Museum identity — are we a medical conservatory?

Museums are in a constant identity crisis, and so is ours. Ten years ago we were a typical medical-history museum, now we are thinking more about ourselves as a place for medical science communication. But we haven’t yet found a clear identity. Maybe we will never do, but the process of trying is nevertheless instructive.

So I’m perpetually browsing around the get ideas, and just found this one from the Académie des Inscriptions et Belles-Lettres’s website: “Ainsi, peut-on considérer à juste titre l’Académie des Inscriptions et Belles-Lettres tout à la fois comme un ‘conservatoire’ (c’est-à-dire un lieu où l’on ‘sauve’ et où l’on maintient vivante la mémoire humaine) mais aussi un ‘laboratoire’ (c’est-à-dire un lieu vivant et foisonnant où s’élabore la recherche sur l’homme, ses sociétés et ses cultures.).
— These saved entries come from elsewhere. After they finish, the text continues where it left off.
(* ===== verification/Parser.v ===== *)
(** * The request parser (src/src/protocol/parser.cpp)

    [parse_request] is one function with a [switch] over the api key; each
    [case] block is one definition here, with the loops over arrays as
    separate bodies.  The early returns of the code are the bind of the
    [reader] monad.  The vectors are built with [push_back], i.e. [acc ++ [x]].
    Allocation ([reserve]) is not modelled: all counts are below [2^32]. *)

From S2P Require Import Prelude Varint ByteReader Protocol.

(** Skip the client id when its length is positive, then the header tag
    buffer: the same prefix in every case but ApiVersions. *)
Definition parse_client_id : reader unit :=
  client_id_len ← read_int16;
  _ ← (if client_id_len >? 0 then skip client_id_len else mret tt);
  skip 1.

(** [*len > 0 ? *len - 1 : 0], the element count of a compact array. *)
Definition compact_count (len : Z) : Z := if len >? 0 then wrap_uint 32 (len - 1) else 0.

(** The bytes of a compact field, read when its length prefix exceeds 1. *)
Definition parse_compact_bytes : reader bytes :=
  len ← read_varint;
  if len >? 1 then read_bytes (wrap_uint 32 (len - 1)) else mret [].

(** Keep the [std::expected] of a read instead of returning its error, and
    the later [*expected]. *)
Definition attempt {A} (m : reader A) : reader (outcome A) := λ r, let '(o, r') := m r in (Ok o, r').
Definition deref {A} (o : outcome A) : reader A :=
  match o with
  | Ok a => mret a
  | _ => faulty undefined_behaviour
  end.

(** *** case 75: DescribeTopicPartitions *)
Definition parse_dtp_topic (acc : list bytes) : reader (list bytes) :=
  name ← read_compact_string;
  _ ← skip 1;
  mret (acc ++ [name]).

Definition parse_describe_topic_partitions (h : RequestHeader) : reader Request :=
  _ ← parse_client_id;
  array_len ← read_varint;
  let topic_count := wrap_uint 32 (array_len - 1) in
  topic_names ← for_count topic_count parse_dtp_topic [];
  partition_limit ← read_int32;
  cursor_flag ← read_int8;
  _ ← (if negb (cursor_flag =? 255) then
         cursor_name ← read_compact_string;
         cursor_partition ← read_int32;
         skip 1
       else mret tt);
  _ ← skip 1;
  mret (ReqDescribeTopicPartitions (mkDescribeTopicPartitionsRequest h topic_names)).

(** *** case 1: Fetch *)

(** After [part_max_bytes] is read, the code tests the [expected] of the
    request-level [max_bytes] once more (which holds a value at this point)
    instead of the one just read, and then dereferences [*part_max_bytes]. *)
Definition parse_fetch_partition (acc : list FetchPartitionRequest)
    : reader (list FetchPartitionRequest) :=
  part_idx ← read_int32;
  _ ← skip 4;
  fetch_offset ← read_int64;
  _ ← skip 4;
  _ ← skip 8;
  part_max_bytes ← attempt read_int32;
  _ ← skip 1;
  mb ← deref part_max_bytes;
  mret (acc ++ [mkFetchPartitionRequest part_idx fetch_offset mb]).

Definition parse_fetch_topic (acc : list FetchTopicRequest) : reader (list FetchTopicRequest) :=
  tid ← read_bytes 16;
  part_array_len ← read_varint;
  parts ← for_count (compact_count part_array_len) parse_fetch_partition [];
  _ ← skip 1;
  mret (acc ++ [mkFetchTopicRequest tid parts]).

Definition parse_forgotten_topic (acc : unit) : reader unit :=
  _ ← skip 16;
  fpart_len ← read_varint;
  _ ← skip (compact_count fpart_len * 4);
  skip 1.

Definition parse_fetch (h : RequestHeader) : reader Request :=
  _ ← parse_client_id;
  max_wait_ms ← read_int32;
  min_bytes ← read_int32;
  max_bytes ← read_int32;
  isolation_level ← read_int8;
  session_id ← read_int32;
  session_epoch ← read_int32;
  topic_array_len ← read_varint;
  topics ← for_count (compact_count topic_array_len) parse_fetch_topic [];
  forgotten_len ← read_varint;
  _ ← for_count (compact_count forgotten_len) parse_forgotten_topic tt;
  rack_id_len ← read_varint;
  _ ← (if rack_id_len >? 1 then skip (wrap_uint 32 (rack_id_len - 1)) else mret tt);
  _ ← skip 1;
  mret (ReqFetch (mkFetchRequest h topics max_bytes)).

(** *** case 2: ListOffsets *)
Definition parse_list_offsets_partition (acc : list ListOffsetsPartitionRequest)
    : reader (list ListOffsetsPartitionRequest) :=
  part_idx ← read_int32;
  timestamp ← read_int64;
  _ ← skip 1;
  mret (acc ++ [mkListOffsetsPartitionRequest part_idx timestamp]).

Definition parse_list_offsets_topic (acc : list ListOffsetsTopicRequest)
    : reader (list ListOffsetsTopicRequest) :=
  name ← read_compact_string;
  part_array_len ← read_varint;
  parts ← for_count (compact_count part_array_len) parse_list_offsets_partition [];
  _ ← skip 1;
  mret (acc ++ [mkListOffsetsTopicRequest name parts]).

Definition parse_list_offsets (h : RequestHeader) : reader Request :=
  _ ← parse_client_id;
  replica_id ← read_int32;
  isolation_level ← read_int8;
  topic_array_len ← read_varint;
  topics ← for_count (compact_count topic_array_len) parse_list_offsets_topic [];
  _ ← skip 1;
  mret (ReqListOffsets (mkListOffsetsRequest h replica_id (wrap_int 8 isolation_level) topics)).

(** *** case 3: Metadata *)
Definition parse_metadata_topic (acc : list bytes) : reader (list bytes) :=
  name_len ← read_int16;
  if name_len >? 0 then
    name_bytes ← read_bytes name_len;
    mret (acc ++ [name_bytes])
  else mret acc.

Definition parse_metadata (h : RequestHeader) : reader Request :=
  _ ← parse_client_id;
  topics_array_len ← read_int32;
  topic_names ← (if topics_array_len >? 0
                 then for_count topics_array_len parse_metadata_topic []
                 else mret []);
  allow_create ← read_int8;
  mret (ReqMetadata (mkMetadataRequest h topic_names (negb (allow_create =? 0)))).

(** *** case 0: Produce *)
Definition parse_produce_partition (acc : list ProducePartitionRequest)
    : reader (list ProducePartitionRequest) :=
  part_idx ← read_int32;
  records ← parse_compact_bytes;
  _ ← skip 1;
  mret (acc ++ [mkProducePartitionRequest part_idx records]).

Definition parse_produce_topic (acc : list ProduceTopicRequest)
    : reader (list ProduceTopicRequest) :=
  name ← read_compact_string;
  part_array_len ← read_varint;
  parts ← for_count (compact_count part_array_len) parse_produce_partition [];
  _ ← skip 1;
  mret (acc ++ [mkProduceTopicRequest name parts]).

Definition parse_produce (h : RequestHeader) : reader Request :=
  _ ← parse_client_id;
  tx_id_len ← read_varint;
  _ ← (if tx_id_len >? 1 then skip (wrap_uint 32 (tx_id_len - 1)) else mret tt);
  acks ← read_int16;
  timeout ← read_int32;
  topic_array_len ← read_varint;
  topics ← for_count (compact_count topic_array_len) parse_produce_topic [];
  _ ← skip 1;
  mret (ReqProduce (mkProduceRequest h topics)).

(** *** case 8: OffsetCommit *)
Definition parse_offset_commit_partition (acc : list OffsetCommitPartitionRequest)
    : reader (list OffsetCommitPartitionRequest) :=
  part_idx ← read_int32;
  committed_offset ← read_int64;
  _ ← skip 1;
  mret (acc ++ [mkOffsetCommitPartitionRequest part_idx committed_offset]).

Definition parse_offset_commit_topic (acc : list OffsetCommitTopicRequest)
    : reader (list OffsetCommitTopicRequest) :=
  name ← read_compact_string;
  part_array_len ← read_varint;
  parts ← for_count (compact_count part_array_len) parse_offset_commit_partition [];
  _ ← skip 1;
  mret (acc ++ [mkOffsetCommitTopicRequest name parts]).

Definition parse_offset_commit (h : RequestHeader) : reader Request :=
  _ ← parse_client_id;
  group_id ← read_compact_string;
  member_id ← read_compact_string;
  generation_id ← read_int32;
  topic_array_len ← read_varint;
  topics ← for_count (compact_count topic_array_len) parse_offset_commit_topic [];
  _ ← skip 1;
  mret (ReqOffsetCommit (mkOffsetCommitRequest h group_id member_id generation_id topics)).

(** *** case 9: OffsetFetch *)
Definition parse_partition_index (acc : list Z) : reader (list Z) :=
  part_idx ← read_int32;
  mret (acc ++ [part_idx]).

Definition parse_offset_fetch_topic (acc : list OffsetFetchTopicRequest)
    : reader (list OffsetFetchTopicRequest) :=
  name ← read_compact_string;
  part_array_len ← read_varint;
  partition_indexes ← for_count (compact_count part_array_len) parse_partition_index [];
  _ ← skip 1;
  mret (acc ++ [mkOffsetFetchTopicRequest name partition_indexes]).

Definition parse_offset_fetch (h : RequestHeader) : reader Request :=
  _ ← parse_client_id;
  group_id ← read_compact_string;
  topic_array_len ← read_varint;
  topics ← for_count (compact_count topic_array_len) parse_offset_fetch_topic [];
  _ ← skip 1;
  mret (ReqOffsetFetch (mkOffsetFetchRequest h group_id topics)).

(** *** case 10: FindCoordinator *)
Definition parse_find_coordinator (h : RequestHeader) : reader Request :=
  _ ← parse_client_id;
  key ← read_compact_string;
  key_type ← read_int8;
  _ ← skip 1;
  mret (ReqFindCoordinator (mkFindCoordinatorRequest h key (wrap_int 8 key_type))).

(** *** case 11: JoinGroup *)
Definition parse_join_protocol (acc : list JoinGroupProtocol) : reader (list JoinGroupProtocol) :=
  name ← read_compact_string;
  metadata ← parse_compact_bytes;
  _ ← skip 1;
  mret (acc ++ [mkJoinGroupProtocol name metadata]).

Definition parse_join_group (h : RequestHeader) : reader Request :=
  _ ← parse_client_id;
  group_id ← read_compact_string;
  session_timeout ← read_int32;
  member_id ← read_compact_string;
  protocol_type ← read_compact_string;
  proto_array_len ← read_varint;
  protocols ← for_count (compact_count proto_array_len) parse_join_protocol [];
  _ ← skip 1;
  mret (ReqJoinGroup
          (mkJoinGroupRequest h group_id session_timeout member_id protocol_type protocols)).

(** *** case 12: Heartbeat *)
Definition parse_heartbeat (h : RequestHeader) : reader Request :=
  _ ← parse_client_id;
  group_id ← read_compact_string;
  generation_id ← read_int32;
  member_id ← read_compact_string;
  group_instance_id ← read_compact_string;
  _ ← skip 1;
  mret (ReqHeartbeat (mkHeartbeatRequest h group_id generation_id member_id group_instance_id)).

(** *** case 13: LeaveGroup *)
Definition parse_leave_group (h : RequestHeader) : reader Request :=
  _ ← parse_client_id;
  group_id ← read_compact_string;
  member_id ← read_compact_string;
  _ ← skip 1;
  mret (ReqLeaveGroup (mkLeaveGroupRequest h group_id member_id)).

(** *** case 14: SyncGroup *)
Definition parse_sync_assignment (acc : list SyncGroupAssignment)
    : reader (list SyncGroupAssignment) :=
  mid ← read_compact_string;
  assign_bytes ← parse_compact_bytes;
  _ ← skip 1;
  mret (acc ++ [mkSyncGroupAssignment mid assign_bytes]).

Definition parse_sync_group (h : RequestHeader) : reader Request :=
  _ ← parse_client_id;
  group_id ← read_compact_string;
  generation_id ← read_int32;
  member_id ← read_compact_string;
  assign_array_len ← read_varint;
  assignments ← for_count (compact_count assign_array_len) parse_sync_assignment [];
  _ ← skip 1;
  mret (ReqSyncGroup (mkSyncGroupRequest h group_id generation_id member_id assignments)).

(** *** The dispatch *)
Definition parse_body (api_key : Z) (h : RequestHeader) : reader Request :=
  match api_key with
  | 18 => mret (ReqApiVersions (mkApiVersionsRequest h))
  | 75 => parse_describe_topic_partitions h
  | 1 => parse_fetch h
  | 2 => parse_list_offsets h
  | 3 => parse_metadata h
  | 0 => parse_produce h
  | 8 => parse_offset_commit h
  | 9 => parse_offset_fetch h
  | 10 => parse_find_coordinator h
  | 11 => parse_join_group h
  | 12 => parse_heartbeat h
  | 13 => parse_leave_group h
  | 14 => parse_sync_group h
  | _ => failed function_not_supported
  end.

Definition parse_header : reader RequestHeader :=
  api_key ← read_int16;
  api_version ← read_int16;
  correlation_id ← read_int32;
  mret (mkRequestHeader api_key api_version correlation_id).

Definition parse_request (buf : bytes) : outcome Request :=
  run (h ← parse_header; parse_body (api_key h) h) buf.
In translation:

Thus, one can justifiably consider the ‘Académie des Inscriptions et Belles-Lettres’ both as a ‘conservatory’ (a place where human memory is ‘saved’ and kept alive) and as a ‘laboratory’ (a place that is alive and flourishing where research on human societies and cultures is taking place).

Sure, our museum is a place where human medical memory is ‘saved’ and kept alive for future generations. But ‘Medical conservatory’. Hmm? Gives associations to a school of music, doesn’t it? Or a greenhouse!

‘Medical laboratory’ gives completely wrong associations (we don’t do wet science). What about ‘Medical memory laboratory’? But that smacks too much ‘Learning lab’, a 1990s concept for didactic experimentation sites. ‘Medical conservatory’ emits better vibrations. After all, medical culture is a kind of greenhouse for medical memories.

And again — no! ‘Medical conservatory’ seems to be a fairly established term in the US for a school for medical training (synonym for medical school?).